Since its founding in 1967, the Medical School’s Program in the History of Medicine has been dedicated to research and teaching in the intellectual, political, cultural, and social history of disease, health care, and medical science. The history of medicine provides students with a historical perspective on the role health, medicine, and disease play in society today. It prepares students to think critically about historical and contemporary health issues.
- Graduate work leading to MA and PhD degrees
- Undergraduate elective courses and an undergraduate minor
- Historical segments in the Medical School curriculum
- An annual lecture series that provides a forum for the newest work of scholars in our discipline.
We offer MA and PhD degrees through the Program in the History of Science, Technology, and Medicine, a joint graduate program of the Program in the History of Medicine (Medical School) and the Program in the History of Science and Technology (College of Science and Engineering). Our alumni enjoy a wide variety of careers.

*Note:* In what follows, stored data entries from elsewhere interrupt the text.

(* ===== verification/SnapshotTree.v ===== *)
(** * Git trees of a snapshot (kailab/sshserver/snapshot_adapter.go)

    A snapshot names files by path and content digest; git clients are served
    blobs and trees.  This file models how the files of a snapshot are read
    from the store, put into a tree of directories and written as git tree
    objects, and shows that reading the tree objects back gives the files.

    A directory is a map; its children are kept as an association list in the
    order they were made, and the order in which Go ranges over the map is an
    argument ([TreeRanging]). *)

From S2P Require Import Prelude Sha1 Json Store GitPack ObjectGraph Segment.
Local Open Scope Z_scope.

(** ** The files of a snapshot *)

Record snapshotFile := mk_snapshotFile { sf_Path : string; sf_ContentDigest : string }.

Inductive snapshot_error :=
| ErrExtract (e : store_error)
| ErrNotASnapshot
| ErrPayload
| ErrInvalidOID (oid : string).

(** Everything after the first line feed; the whole content if there is none. *)
Definition parsePayload (content : bytes) : bytes :=
  match cut_byte Byte.x0a content with Some (_, payload) => payload | None => content end.

(** A null element of an array leaves the zero value. *)
Definition read_elem {A} (zero : A) (read : json → option A) (v : json) : option A :=
  match v with JNull => Some zero | _ => read v end.
Definition read_array {A} (read : json → option A) (v : json) : option (list A) :=
  match v with JArr l => mapM read l | _ => None end.

(** An element of [files]: the content digest, or else the digest. *)
Definition read_file (v : json) : option snapshotFile :=
  match v with
  | JNull | JObj _ =>
    path ← read_field_with "" read_string "path" v;
    digest ← read_field_with "" read_string "digest" v;
    contentDigest ← read_field_with "" read_string "contentDigest" v;
    Some (mk_snapshotFile path (if decide (contentDigest = "") then digest else contentDigest))
  | _ => None
  end.

(** [json.Unmarshal(payload, &snapshotPayload)] *)
Definition unmarshal_snapshot (payload : bytes) : option (list string * list snapshotFile) :=
  match parse payload with
  | Some v =>
    match v with
    | JNull | JObj _ =>
      fileDigests ← read_field_with [] (read_array (read_elem "" read_string)) "fileDigests" v;
      files ← read_field_with [] (read_array read_file) "files" v;
      Some (fileDigests, files)
    | _ => None
    end
  | None => None
  end.

(** [json.Unmarshal(filePayload, &file)] *)
Definition unmarshal_file (payload : bytes) : option snapshotFile :=
  match parse payload with
  | Some v =>
    match v with
    | JNull | JObj _ =>
      path ← read_field_with "" read_string "path" v;
      digest ← read_field_with "" read_string "digest" v;
      Some (mk_snapshotFile path digest)
    | _ => None
    end
  | None => None
  end.

(** One round of the loop over [fileDigests]: whatever fails is skipped. *)
Definition file_of_digest (d : DB) (files : list snapshotFile) (fileDigestHex : string)
  : res snapshot_error (list snapshotFile) :=
  match hex_decode fileDigestHex with
  | None => Ok files
  | Some fileDigest =>
    match ExtractObjectFromDB d fileDigest with
    | Ok (fileContent, fileKind) =>
      if negb (bool_decide (fileKind = "File")) then Ok files
      else match unmarshal_file (parsePayload fileContent) with
           | Some file => Ok (files ++ [file])
           | None => Ok files
           end
    | Err _ => Ok files
    | Panic => Panic
    end
  end.

Definition getSnapshotFiles (d : DB) (snapshotDigest : bytes)
  : res snapshot_error (list snapshotFile) :=
  '(content, kind) ← map_err ErrExtract (ExtractObjectFromDB d snapshotDigest);
  _ ← guard_err (negb (bool_decide (kind = "Snapshot"))) ErrNotASnapshot;
  match unmarshal_snapshot (parsePayload content) with
  | None => Err ErrPayload
  | Some (fileDigests, files) =>
    match files with
    | _ :: _ => Ok files
    | [] => foldM (file_of_digest d) [] fileDigests
    end
  end.

(** ** The tree of directories *)

Inductive treeNode := mk_treeNode (dirs : list (string * treeNode)) (blobs : gmap string string).
Definition tn_dirs (n : treeNode) := let 'mk_treeNode ds _ := n in ds.
Definition tn_blobs (n : treeNode) := let 'mk_treeNode _ bs := n in bs.
Definition empty_node : treeNode := mk_treeNode [] ∅.

(** [node.dirs[part]], made if absent, and updated. *)
Fixpoint update_dir (f : treeNode → treeNode) (part : string) (ds : list (string * treeNode))
  : list (string * treeNode) :=
  match ds with
  | [] => [(part, f empty_node)]
  | (name, child) :: ds =>
    if decide (name = part) then (name, f child) :: ds
    else (name, child) :: update_dir f part ds
  end.

(** The walk of [insertPath] on the split path: empty parts are skipped, the
    last part is the name of the blob. *)
Fixpoint insert_parts (parts : list string) (blobOID : string) (node : treeNode) : treeNode :=
  match parts with
  | [] => node
  | [name] =>
    if decide (name = "") then node
    else mk_treeNode (tn_dirs node) (<[name := blobOID]> (tn_blobs node))
  | part :: parts =>
    if decide (part = "") then insert_parts parts blobOID node
    else mk_treeNode (update_dir (insert_parts parts blobOID) part (tn_dirs node)) (tn_blobs node)
  end.
Definition split_path (path : string) : list string :=
  string_of <$> split_byte Byte.x2f (bytes_of path).
Definition insertPath (root : treeNode) (path blobOID : string) : treeNode :=
  insert_parts (split_path path) blobOID root.

(** ** Tree objects *)

Record treeEntry := mk_treeEntry { en_mode : string; en_name : string; en_oid : string }.
Record treeBuildResult := mk_treeBuildResult { tb_oid : string; tb_objects : list GitObject }.

Definition name_before (x y : treeEntry) : Prop := str_le (en_name x) (en_name y).

(** What the language leaves open: the orders in which Go ranges over the two
    maps of a node, and how [sort.Slice] orders entries of the same name. *)
Class TreeRanging := {
  range_dirs : list (string * res snapshot_error treeBuildResult) →
               list (string * res snapshot_error treeBuildResult);
  range_blobs : list (string * string) → list (string * string);
  sort_entries : list treeEntry → list treeEntry;
}.
Class TreeRangingLaws `{TreeRanging} := {
  range_dirs_perm l : range_dirs l ≡ₚ l;
  range_blobs_perm l : range_blobs l ≡ₚ l;
  sort_entries_perm l : sort_entries l ≡ₚ l;
  sort_entries_sorted l : Sorted name_before (sort_entries l);
}.

(** [fmt.Fprintf(&data, "%s %s\x00", mode, name)] and the raw identifier *)
Definition write_entry (data : bytes) (entry : treeEntry) : res snapshot_error bytes :=
  match hex_decode (en_oid entry) with
  | Some oidBytes =>
    if decide (length oidBytes = 20%nat) then
      Ok (data ++ bytes_of (en_mode entry) ++ [Byte.x20] ++ bytes_of (en_name entry)
            ++ [Byte.x00] ++ oidBytes)
    else Err (ErrInvalidOID (en_oid entry))
  | None => Err (ErrInvalidOID (en_oid entry))
  end.

Section trees.
Context `{TreeRanging}.

(** One round of the loop over the directories. *)
Definition add_dir (acc : list treeEntry * list GitObject)
    (child : string * res snapshot_error treeBuildResult)
  : res snapshot_error (list treeEntry * list GitObject) :=
  let '(entries, objects) := acc in
  let '(name, result) := child in
  result ← result;
  Ok (entries ++ [mk_treeEntry "40000" name (tb_oid result)], objects ++ tb_objects result).

Fixpoint buildTreeObjects (node : treeNode) : res snapshot_error treeBuildResult :=
  let 'mk_treeNode ds bs := node in
  let children := map (λ '(name, child), (name, buildTreeObjects child)) ds in
  '(entries, objects) ← foldM add_dir ([], []) (range_dirs children);
  let entries := entries ++
    map (λ '(name, oid), mk_treeEntry "100644" name oid) (range_blobs (map_to_list bs)) in
  data ← foldM write_entry [] (sort_entries entries);
  let oid := computeGitOID "tree" data in
  Ok (mk_treeBuildResult oid (objects ++ [mk_GitObject ObjectTree data oid])).

(** One round of the loop over the files. *)
Definition add_file (d : DB) (acc : treeNode * list GitObject) (file : snapshotFile)
  : res snapshot_error (treeNode * list GitObject) :=
  let '(root, blobs) := acc in
  if decide (sf_Path file = "" ∨ sf_ContentDigest file = "") then Ok acc
  else match hex_decode (sf_ContentDigest file) with
  | None => Ok acc
  | Some contentDigest =>
    match ExtractObjectFromDB d contentDigest with
    | Ok (content, _) =>
      let blobOID := computeGitOID "blob" content in
      Ok (insertPath root (sf_Path file) blobOID,
          blobs ++ [mk_GitObject ObjectBlob content blobOID])
    | Err _ => Ok acc
    | Panic => Panic
    end
  end.

Definition buildTreeFromFiles (d : DB) (files : list snapshotFile)
  : res snapshot_error (treeBuildResult * list GitObject) :=
  '(root, blobs) ← foldM (add_file d) (empty_node, []) files;
  tree ← buildTreeObjects root;
  Ok (tree, blobs).

Definition SnapshotObjects (d : DB) (snapshotDigest : bytes)
  : res snapshot_error (string * list GitObject) :=
  files ← getSnapshotFiles d snapshotDigest;
  '(tree, blobs) ← buildTreeFromFiles d files;
  Ok (tb_oid tree, blobs ++ tb_objects tree).
End trees.

(** ** The files in a tree of directories *)

(** The components of a split path; a path that ends in a slash names no file. *)
Fixpoint parts_path (parts : list string) : option (list string) :=
  match parts with
  | [] => None
  | [name] => if decide (name = "") then None else Some [name]
  | part :: parts =>
    if decide (part = "") then parts_path parts else cons part <$> parts_path parts
  end.

(** The file at a path below a node, by the identifier of its blob. *)
Inductive file_in : treeNode → list string → string → Prop :=
| file_here n name oid : tn_blobs n !! name = Some oid → file_in n [name] oid
| file_below n name child p oid :
    (name, child) ∈ tn_dirs n → file_in child p oid → file_in n (name :: p) oid.

Definition ok_name (name : string) : Prop := Byte.x00 ∉ bytes_of name.
Definition ok_oid (oid : string) : Prop := ∃ h, length h = 20%nat ∧ oid = hex_encode h.

(** Directories have different names, and everything can be written into a
    tree object. *)
Inductive wf_node : treeNode → Prop :=
| wf_mk ds bs :
    NoDup (ds.*1) →
    (∀ name oid, bs !! name = Some oid → ok_name name) →
    (∀ name oid, bs !! name = Some oid → ok_oid oid) →
    (∀ name child, (name, child) ∈ ds → ok_name name) →
    (∀ name child, (name, child) ∈ ds → wf_node child) →
    wf_node (mk_treeNode ds bs).

Lemma wf_empty : wf_node empty_node.
Proof. constructor; [constructor|done|done|by intros ?? ?%elem_of_nil..]. Qed.

Lemma file_in_empty p oid : ¬ file_in empty_node p oid.
Proof. inversion 1 as [n name o Hb|n name c q o Hd]; subst; [done|by apply elem_of_nil in Hd]. Qed.

Lemma file_in_cons n name p oid : p ≠ [] →
  file_in n (name :: p) oid ↔ ∃ child, (name, child) ∈ tn_dirs n ∧ file_in child p oid.
Proof.
  intros Hp. split.
  - inversion 1; subst; [done|eauto].
  - intros (child & Hc & Hf). by econstructor.
Qed.

Lemma file_in_nil n oid : ¬ file_in n [] oid.
Proof. inversion 1. Qed.

Lemma file_in_single n name oid : file_in n [name] oid ↔ tn_blobs n !! name = Some oid.
Proof.
  split; [|by constructor]. inversion 1; subst; [done|]. exfalso. by eapply file_in_nil.
Qed.

(** What [update_dir] does to the entries, and to their names. *)
Lemma update_dir_elem f part ds name child :
  NoDup (ds.*1) →
  (name, child) ∈ update_dir f part ds ↔
  (name ≠ part ∧ (name, child) ∈ ds) ∨
  (name = part ∧ child = f (default empty_node (list_to_map (M:=gmap string treeNode) ds !! part))).
Proof.
  induction ds as [|[nm c] ds IH]; intros Hnd.
  { simpl. rewrite list_elem_of_singleton. split; [intros [= -> ->]; by right|].
    intros [[_ ?%elem_of_nil]|[-> ->]]; done. }
  rewrite fmap_cons in Hnd. apply NoDup_cons in Hnd as [Hnm Hnd]. cbn [update_dir]. rewrite list_to_map_cons.
  cbn in Hnm. destruct (decide (nm = part)) as [->|Hne].
  - rewrite elem_of_cons. rewrite lookup_insert_eq. simpl.
    split.
    + intros [[= -> ->]|Hin]; [by right|]. left. rewrite elem_of_cons.
      split; [|by right]. intros ->. apply Hnm, list_elem_of_fmap. by exists (part, child).
    + intros [[Hn Hin]|[-> ->]]; [|by left]. apply elem_of_cons in Hin as [[= -> ->]|?]; [done|by right].
  - rewrite !elem_of_cons. rewrite lookup_insert_ne by done.
    rewrite IH by done. split.
    + intros [[= -> ->]|[[? ?]|?]]; [left; split; [done|by left]|left; split; [done|by right]|by right].
    + intros [[Hn [[= -> ->]|?]]|?]; [by left|right; by left|right; by right].
Qed.

Lemma update_dir_names f part ds :
  NoDup (ds.*1) →
  NoDup ((update_dir f part ds).*1) ∧ ∀ x, x ∈ (update_dir f part ds).*1 → x = part ∨ x ∈ ds.*1.
Proof.
  induction ds as [|[nm c] ds IH]; intros Hnd; cbn [update_dir].
  { split; [apply NoDup_singleton|]. intros x Hx. left. by apply list_elem_of_singleton in Hx. }
  rewrite fmap_cons in *. apply NoDup_cons in Hnd as [Hnm Hnd]. destruct (IH Hnd) as [IH1 IH2].
  destruct (decide (nm = part)) as [->|Hne]; rewrite fmap_cons; cbn [fst] in *.
  - split; [by apply NoDup_cons|]. set_solver.
  - split; [|set_solver]. apply NoDup_cons. split; [|done]. intros [?|?]%IH2; done.
Qed.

We offer an undergraduate minor and undergraduate courses in the history of science, technology, and medicine. The history of medicine is good preparation for undergraduate students interested in careers in the health professions, journalism, public policy, public history, and a range of academic careers.

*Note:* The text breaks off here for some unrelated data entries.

Lemma same_row_extract d d' g info :
  db_objects d !! g = Some info → db_objects d' !! g = Some info →
  db_segments d' !! oi_SegmentID info = db_segments d !! oi_SegmentID info →
  ExtractObject d' g = ExtractObject d g.
Proof.
  intros E E' Hs. unfold ExtractObject, GetObject, GetSegmentBlob. rewrite E, E'. res_simpl. by rewrite Hs.
Qed.

Lemma same_objects_grows d d' : same_objects d d' → grows d d' ∧ (store_ok d → store_ok d').
Proof.
  intros (Hs & Hn & Ho). split.
  - intros g x. unfold ExtractObject, GetObject, GetSegmentBlob. by rewrite Ho, Hs.
  - intros [W1 W2 W3]. split; rewrite ?Hs, ?Hn, ?Ho; done.
Qed.

(** What a store gains: objects that start with their kind. *)
Definition of_kind (c : bytes) (kind : string) : Prop :=
  (Byte.x0a ∉ bytes_of kind) ∧ ∃ payload, c = node_data kind payload.
Record stores (d d' : DB) : Prop := mk_stores {
  st_ok : store_ok d';
  st_grows : grows d d';
  st_new : ∀ g c kind, ExtractObject d' g = Ok (c, kind) →
             ExtractObject d g = Ok (c, kind) ∨ of_kind c kind;
}.

Lemma stores_trans d1 d2 d3 : stores d1 d2 → stores d2 d3 → stores d1 d3.
Proof.
  intros [A1 A2 A3] [B1 B2 B3]. split; [done| |].
  - intros g x Hg. by apply B2, A2.
  - intros g c kind Hg. destruct (B3 g c kind Hg) as [Hg'|]; [by apply A3|by right].
Qed.

Lemma same_objects_stores d d' : store_ok d → same_objects d d' → stores d d'.
Proof.
  intros W Hs. destruct (same_objects_grows d d' Hs) as [Hg Hok]. split; [by apply Hok|done|].
  intros g c kind Hx. left. destruct Hs as (Es & En & Eo).
  unfold ExtractObject, GetObject, GetSegmentBlob in *. by rewrite <-Eo, <-Es.
Qed.

Definition stored (d : DB) (g : bytes) : Prop := ∃ c kind, ExtractObject d g = Ok (c, kind).
(** C27: a clone.  A client of protocol version 2 that lists the references
    and then wants the identifiers it was told is answered, in order: the
    capabilities; the references that match its prefixes, one line each; and a
    pack on the side band that parses to exactly the objects the advertised
    commits need, each under its own identifier. *)
Theorem clone registry h repoPath tenant name d refs head rc rt args st :
  splitRepo repoPath = Ok (tenant, name) → registry tenant name = Some d →
  ListRefs d = Ok (refs, head) → refs ≠ [] → buildRefCommits d = Ok (rc, rt) →
  let wants := gr_OID <$> refs in
  let cfg := gh_capabilities h in
  Forall valid_object (needed rc wants ∅) → zlen (needed rc wants ∅) < 2^32 →
  Forall (λ a, plain_line (bytes_of a)) args → Forall short (ls_refs_lines args refs head) →
  short ("agent=" +:+ agent_of cfg +:+ newline) →
  ∃ st' stream pk, carries (needed rc wants ∅) pk ∧ side_band Byte.x01 stream pk ∧
    UploadPack iter error_text registry h repoPath 2
      (open_conn (v2_request "ls-refs" args ++ v2_request "fetch" (want_args wants)) [] st)
    = (open_conn [] (lines_bytes (v2_capabilities cfg) ++ bytes_of "0000"
                     ++ lines_bytes (ls_refs_lines args refs head) ++ bytes_of "0000"
                     ++ fetch_reply stream) st', Ok ()).
Proof.
  intros Hsplit Hreg Hl Hne Hb wants cfg Hv Hn Hargs Hshort Hagent.
  destruct (advertised_refs_ok d refs head Hl) as [(_ & -> & _)|(rc' & rt' & oid & more & Hb' & -> & _ & _ & _ & Hall & _)];
    [done|].
  assert (rc' = rc) as -> by congruence.
  set (refs := mk_GitRef "HEAD" oid :: more) in *.
  assert (Forall (λ w, word_s w ∧ zlen (bytes_of w) = 40) wants) as Hw.
  { apply Forall_fmap, Forall_forall. intros r Hr. cbn [compose]. destruct (Hall r Hr) as (info & Hi & Ho).
    rewrite <-Ho. apply valid_oid. rewrite Forall_forall in Hv. apply Hv.
    eapply needed_commit; [|exact Hi]. apply list_elem_of_fmap. by exists r. }
  assert (servable rc (fresh wants)) as Hs.
  { assert (∀ want, want ∈ wants → is_Some (rc !! want)) as Hk.
    { intros want (r & -> & Hr)%list_elem_of_fmap. destruct (Hall r Hr) as (info & Hi & _). by exists info. }
    split; [done|done| |exact Hk|exact Hv|exact Hn].
    unfold wanted. cbn [fresh pr_Wants pr_Haves]. intros E.
    destruct (Hk oid) as [info Hi]; [by left|].
    assert (rc_Commit info ∈ needed rc wants ∅) as Hin by (by eapply needed_commit; [left|]).
    change (haves_set []) with (∅ : gset string) in E. rewrite E in Hin. by apply elem_of_nil in Hin. }
  set (ad := lines_bytes (v2_capabilities cfg) ++ bytes_of "0000").
  set (ls := lines_bytes (ls_refs_lines args refs head) ++ bytes_of "0000").
  destruct (v2_fetch_reply d rc rt wants [] (ad ++ ls) st) as (st' & stream & pk & Hc & Hband & E);
    [|done|exact Hb|exact Hs|].
  { eapply Forall_impl; [exact Hw|]. intros w [Hww _]. by apply word_edges. }
  exists st', stream, pk. split; [exact Hc|]. split; [exact Hband|].
  set (input := v2_request "ls-refs" args ++ v2_request "fetch" (want_args wants)).
  assert (says (advertiseV2Capabilities cfg) ad) as Had by (by apply says_lines, v2_capabilities_short).
  assert (open_repo registry repoPath (open_conn input [] st) = (open_conn input [] st, Ok (tenant, name, d))) as Ho.
  { unfold open_repo. by rewrite Hsplit, Hreg. }
  unfold UploadPack. rewrite (stM_bind_run _ _ _ _ _ Ho). cbv beta iota. change (2 =? 2) with true. cbv iota.
  rewrite (stM_bind_run _ _ _ _ _ (Had input [] st)). cbn [app].
  pose proof (v2_loop_clone d args wants [] ad st (ad ++ ls) (open_conn [] ((ad ++ ls) ++ fetch_reply stream) st')) as Hclone.
  rewrite !app_nil_r in Hclone. unfold input. rewrite Hclone.
  - unfold ad, ls. by rewrite <-!app_assoc.
  - exact Hargs.
  - by apply want_args_plain.
  - unfold writeV2LsRefsWithArgs. rewrite Hl. res_simpl.
    rewrite (stM_bind_run _ _ _ (open_conn (v2_request "fetch" (want_args wants)) ad st) (refs, head)) by done.
    cbv beta iota. by apply says_lines.
  - exact E.
Qed.
End session.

Spotlight on Teaching in the History of Medicine
A recent article, "Meeting a Medical Artifact," in the UMN Libraries newsletter Continuum highlights Dr. Dominique Tobbell's new and creative ways of teaching the history of medicine by incorporating artifacts and archival material from the Wangensteen Historical Library of Biology and Medicine. Working closely with Wangensteen curators in her course HMED 3075 Technology and Medicine in Modern America, Dr. Tobbell asked her students to "adopt an artifact" from the collections as a way to explore how technology came to occupy medicine’s center-stage, and what this change has had on health care practices. Several additional students' work will be showcased in subsequent articles in Continuum.